As I have myself struggled a bit with this concept, I would like to present my own explanation of it. Context: Loss of significance is a loss of precision, not necessarily accuracy.
And for a long time, I didn't know the difference between the two concepts.
Explanation: Now first, I show them a calculation of subtracting two numbers close to each other in floating point. We then try to calculate the initial and final relative and absolute errors.
We then observe that the relative error has become much larger, and in addition to that, we have lost many significant figures.
Context: when I was presented this in my first course of numerical analysis, I said: "so? Who cares?
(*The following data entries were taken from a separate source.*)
(** X17.  Asked for at most one packet (zero and negative numbers
    included), 001.py simulates exactly one: packet 0 arrives at the
    first inter-arrival value, finds the server idle, departs one
    service time later, and the loop ends with an empty event list and
    one packet counted. *)
Theorem one_packet_without_request (rand : nat -> Q) (npkts : Z) (lambd : Q)
        (fuel : nat) :
  (npkts <= 1)%Z -> ~ (lambd == 0)%Q ->
  exists a d s,
    Sim001.run_events rand (2 + fuel) (Sim001.init npkts lambd)
    = Ok ([a; d], s) /\
    Sim001.event_type a = arrival /\ Sim001.event_type d = departure /\
    Sim001.number (Sim001.packet a) = 0%Z /\
    Sim001.number (Sim001.packet d) = 0%Z /\
    Sim001.time a = (0 + rand 1%nat)%Q /\
    Sim001.time d
    = (Sim001.time a
       + Inv001.service_time (10 * 10 ^ 9) (Sim001.py_int (rand 0%nat)))%Q /\
    Sim001.total_packets_in_system s = 1%Z /\
    Sim001.packet_count s = 1%Z /\
    Sim001.event_list s = [] /\ Sim001.queue s = [] /\
    Sim001.busy (Sim001.server s) = false.
Proof.
  intros Hn Hrate.
  destruct (Facts001.prime_ok_001 rand npkts lambd Hrate)
    as (s1 & Hp & Hinv1 & _).
  destruct (prime_state_001 _ _ _ _ Hp)
    as (Hev1 & Hbusy1 & Hq1 & Htot1 & Hcount1 & Hn1 & Hrate1).
  set (p := Sim001.mkPacket 0 (0 + rand 1%nat)
                            (Sim001.py_int (rand 0%nat)) None) in *.
  (* first iteration: the arrival *)
  destruct (Facts001.step_cases_001 rand s1 Hinv1)
    as (a & h & s2 & Hpop1 & Hbody1 & Hcase1); [by rewrite Hev1|].
  rewrite Hev1, heappop_single_001 in Hpop1. injection Hpop1 as <- <-.
  destruct Hcase1 as [[_ Hpost1]|[Hty _]]; [|done].
  pose proof (Facts001.step_inv_001 rand _ _ _ Hinv1 Hbody1) as Hinv2.
  pose proof (Inv001.ap_events _ _ _ _ _ Hpost1) as Hev2. cbn zeta in Hev2.
  rewrite Hbusy1, heappush_nil_001, decide_False in Hev2 by lia.
  destruct Hev2 as (Hev2 & Hcount2 & _).
  pose proof (Inv001.ap_queue _ _ _ _ _ Hpost1) as Hq2.
  rewrite Hbusy1, Hq1 in Hq2.
  (* second iteration: the departure *)
  set (d := Inv001.departure_ev (Sim001.service_rate_bps (Sim001.server s1))
              (Sim001.time (Inv001.arrival_ev p))
              (Sim001.packet (Inv001.arrival_ev p))) in *.
  destruct (Facts001.step_cases_001 rand s2 Hinv2)
    as (d0 & h & s3 & Hpop2 & Hbody2 & Hcase2); [by rewrite Hev2|].
  rewrite Hev2, heappop_single_001 in Hpop2. injection Hpop2 as <- <-.
  destruct Hcase2 as [[Hty _]|[_ Hpost2]]; [done|].
  pose proof (Inv001.dp_events _ _ _ _ _ Hpost2) as Hev3.
  rewrite Hq2 in Hev3. destruct Hev3 as (Hbusy3 & Hq3 & Hev3).
  pose proof (Inv001.dp_total _ _ _ _ _ Hpost2) as Htot3.
  rewrite (Inv001.ap_total _ _ _ _ _ Hpost1), Htot1 in Htot3.
  pose proof (Inv001.dp_count _ _ _ _ _ Hpost2) as Hcount3.
  rewrite Hcount2, Hcount1 in Hcount3.
  pose proof (Inv001.dp_npkts _ _ _ _ _ Hpost2) as Hn3.
  rewrite (Inv001.ap_npkts _ _ _ _ _ Hpost1), Hn1 in Hn3.
  exists (Inv001.arrival_ev p), d, s3. split.
  - unfold Sim001.run_events. rewrite Hp. cbn [mbind result_bind].
    change (2 + fuel)%nat with (S (S fuel)). cbn [Sim001.loop].
    rewrite decide_True by (right; by rewrite Hev1).
    rewrite Hev1, Hbody1. cbn [mbind result_bind].
    rewrite decide_True by (right; by rewrite Hev2).
    rewrite Hev2, Hbody2. cbn [mbind result_bind].
    assert (Sim001.loop rand fuel s3 = Ok ([], s3)) as ->.
    { destruct fuel; [done|]. cbn [Sim001.loop].
      rewrite decide_False; [done|]. rewrite Hev3, Hcount3, Hn3.
      intros [?|?]; [lia|done]. }
    done.
  - subst d. rewrite Hrate1. cbn. done.
Qed.
(** * WhatsApp chat time calculator: a shallow embedding and its properties

    The development follows the script [whatsapp-chat-time] (the variant with
    daily, monthly and overall reports, and the older per-day variant where the
    two differ).  JavaScript values are modelled as follows.

    - A string is the list of its UTF-16 code units ([jsstring]); the keys of
      the aggregation maps, which are plain ASCII, are Rocq [string]s.
    - A valid [Date] is its time value: an integer number of milliseconds
      since the epoch, of absolute value at most 8.64e15.  A [Date] that the
      constructor could not clip into that range ("Invalid Date", time value
      NaN) is [None].
    - The host's local time zone is a constant offset [tz] from UTC, in
      milliseconds (ECMAScript's LocalTZA for a zone without transitions).
    - The calendar functions are those of ECMA-262 (Day, DayFromYear,
      YearFromTime, MonthFromTime, DateFromTime, MakeDay, MakeTime, MakeDate,
      TimeClip). *)

From Stdlib Require Import ZArith List Lia Bool String Ascii.
From stdpp Require Import gmap strings list fin_maps pretty.

Local Open Scope Z_scope.

(** * The embedding *)

(** ** ECMAScript dates *)

Module JSDate.

Definition msPerDay : Z := 86400000.
Definition msPerHour : Z := 3600000.
Definition msPerMinute : Z := 60000.
Definition msPerSecond : Z := 1000.

Definition Day (t : Z) : Z := t / msPerDay.
Definition TimeWithinDay (t : Z) : Z := t mod msPerDay.

Definition isLeap (y : Z) : bool :=
  (y mod 4 =? 0) && (negb (y mod 100 =? 0) || (y mod 400 =? 0)).

Definition leapDays (y : Z) : Z := if isLeap y then 1 else 0.

Definition DaysInYear (y : Z) : Z := 365 + leapDays y.

Definition DayFromYear (y : Z) : Z :=
  365 * (y - 1970) + (y - 1969) / 4 - (y - 1901) / 100 + (y - 1601) / 400.

(** The largest [y] with [DayFromYear y <= n]: an estimate from the mean
    length of a Gregorian year, corrected by at most one. *)
Definition YearFromDay (n : Z) : Z :=
  let y0 := 1970 + (n * 400) / 146097 in
  if n <? DayFromYear y0 then y0 - 1
  else if DayFromYear (y0 + 1) <=? n then y0 + 1
  else y0.

(** Number of the first day of month [mn] (0 = January) within its year;
    [l] is 1 in a leap year and 0 otherwise. *)
Definition monthStart (mn l : Z) : Z :=
  if mn <=? 0 then 0
  else if mn =? 1 then 31
  else if mn =? 2 then 59 + l
  else if mn =? 3 then 90 + l
  else if mn =? 4 then 120 + l
  else if mn =? 5 then 151 + l
  else if mn =? 6 then 181 + l
  else if mn =? 7 then 212 + l
  else if mn =? 8 then 243 + l
  else if mn =? 9 then 273 + l
  else if mn =? 10 then 304 + l
  else 334 + l.

Definition monthOfYearDay (d l : Z) : Z :=
  if d <? 31 then 0
  else if d <? 59 + l then 1
  else if d <? 90 + l then 2
  else if d <? 120 + l then 3
  else if d <? 151 + l then 4
  else if d <? 181 + l then 5
  else if d <? 212 + l then 6
  else if d <? 243 + l then 7
  else if d <? 273 + l then 8
  else if d <? 304 + l then 9
  else if d <? 334 + l then 10
  else 11.

Definition DayWithinYearD (n : Z) : Z := n - DayFromYear (YearFromDay n).
Definition MonthFromDay (n : Z) : Z :=
  monthOfYearDay (DayWithinYearD n) (leapDays (YearFromDay n)).
Definition DateFromDay (n : Z) : Z :=
  DayWithinYearD n - monthStart (MonthFromDay n) (leapDays (YearFromDay n)) + 1.

Definition YearFromTime (t : Z) : Z := YearFromDay (Day t).
Definition MonthFromTime (t : Z) : Z := MonthFromDay (Day t).
Definition DateFromTime (t : Z) : Z := DateFromDay (Day t).
Definition HourFromTime (t : Z) : Z := (t / msPerHour) mod 24.
Definition MinFromTime (t : Z) : Z := (t / msPerMinute) mod 60.

Definition MakeTime (hour min sec ms : Z) : Z :=
  hour * msPerHour + min * msPerMinute + sec * msPerSecond + ms.

Definition MakeDay (year month date : Z) : Z :=
  let ym := year + month / 12 in
  let mn := month mod 12 in
  DayFromYear ym + monthStart mn (leapDays ym) + date - 1.

Definition MakeDate (day time : Z) : Z := day * msPerDay + time.

Definition maxTime : Z := 8640000000000000.

Definition TimeClip (t : Z) : option Z :=
  if Z.abs t <=? maxTime then Some t else None.

(** Days of month [m] (1 = January) of year [y]. *)
Definition daysInMonth (y m : Z) : Z :=
  if m =? 2 then 28 + leapDays y
  else if (m =? 4) || (m =? 6) || (m =? 9) || (m =? 11) then 30
  else 31.

Section LocalZone.

  (** LocalTZA: local time minus UTC, in milliseconds. *)
Variable tz : Z.

Definition LocalTime (t : Z) : Z := t + tz.
Definition UTC (t : Z) : Z := t - tz.

  (** [new Date(y, m, d, hh, mm, ss, ms)]; a year from 0 to 99 stands for
      1900 + y. *)
Definition newDate (y m d hh mm ss ms : Z) : option Z :=
    let yr := if (0 <=? y) && (y <=? 99) then 1900 + y else y in
    TimeClip (UTC (MakeDate (MakeDay yr m d) (MakeTime hh mm ss ms))).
We are still close to the number!","the absolute error is still bounded by the addition of the errors!"
But then when I realized the difference between precision and accuracy, I convinced myself that this was a loss of precision.
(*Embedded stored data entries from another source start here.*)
(** * Bonding-curve parameter search: a shallow embedding

    This development embeds the two parameter-search scripts of the
    repository,

      - [src/script/sepoliaSimulations/find_constant_product_params.py]
        (module [Sepolia]) and
      - [src/simulations/script/find_constant_product_params_with_graduation_fee.py]
        (module [GraduationFee]),

    and states the properties of their [search] routine.  The tick and
    price conversion helpers of the repository (uniswapX96Pricing.py,
    uniswapV4Settings.py, liquidity.py) and the bonding-curve plots
    compute in binary floating point and are not embedded.

    Python integers are unbounded and are embedded as [Z]; [//] on the
    positive divisors that occur is [Z.div] and [abs] is [Z.abs].  Values
    of Python's [decimal.Decimal] are embedded as a coefficient and a
    power-of-ten exponent with the context precision written out
    (section [DecimalArith]).  The [while] loop of [search] is embedded as
    an iteration with an explicit budget of rounds (section [While]);
    the budget is shown to be sufficient for all arguments that pass the
    validation of [search]. *)

From Stdlib Require Import ZArith QArith Qpower List Lia Bool String
  Permutation.
Import ListNotations.
Local Open Scope Z_scope.

(** ** Python's [decimal.Decimal], finite values

    A finite decimal is [coeff * 10 ^ expo].  The sign is carried by the
    coefficient, so the two zeros of the decimal module are one value
    here; no operation of the scripts distinguishes them.  The special
    values (NaN, infinities) and the exponent limits of the context
    (Emax, Emin) are outside this embedding: every decimal below is a
    finite number with an unbounded exponent.  The rounding mode is the
    default one, ROUND_HALF_EVEN. *)

Record Decimal : Set := mkDecimal { coeff : Z; expo : Z }.

Section DecimalArith.

(** Number of decimal digits of a natural number ([len(str(n))]); the
    budget of divisions is the number of binary digits, which is never
    smaller. *)
Fixpoint ndigits_aux (fuel : nat) (n : Z) : Z :=
  match fuel with
  | O => 1
  | S fuel' => if n <? 10 then 1 else 1 + ndigits_aux fuel' (n / 10)
  end.

Definition ndigits (n : Z) : Z :=
  ndigits_aux (S (Z.to_nat (Z.log2 (Z.abs n)))) (Z.abs n).

(** Drop the [k] last digits of [n >= 0], rounding half to even. *)
Definition round_half_even (n k : Z) : Z :=
  let q := n / 10 ^ k in
  let r := n mod 10 ^ k in
  let half := 5 * 10 ^ (k - 1) in
  if (half <? r) || ((r =? half) && Z.odd q) then q + 1 else q.

(** The context precision: [getcontext().prec]. *)
Variable prec : Z.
Explanation: the relativity of precision:
Intuitively, we can observe that as we increase the size of the Actual number to be estimated A, relative to the size of the absolute error, we see that the cluster of numbers (Whose average is a measure of precision) gets "closer together", and that might give us sufficient precision.
Example: Like trying to hit a ship with rockets, an error area of 1 meter is amazing.
But hitting an apple with a bow and arrow , and 1 meter is too imprecise, too big to hit the apple consistently.
Last part of explanation: I then say," we want to be consistent with our data, and a loss of relative error takes that away from us. So we "care" about loss of significance.
I myself am only partially satisfied with this explanation, and find that there is something missing, or perhaps it is in part incorrect.
I would appreciate your comments or any guidance from your part.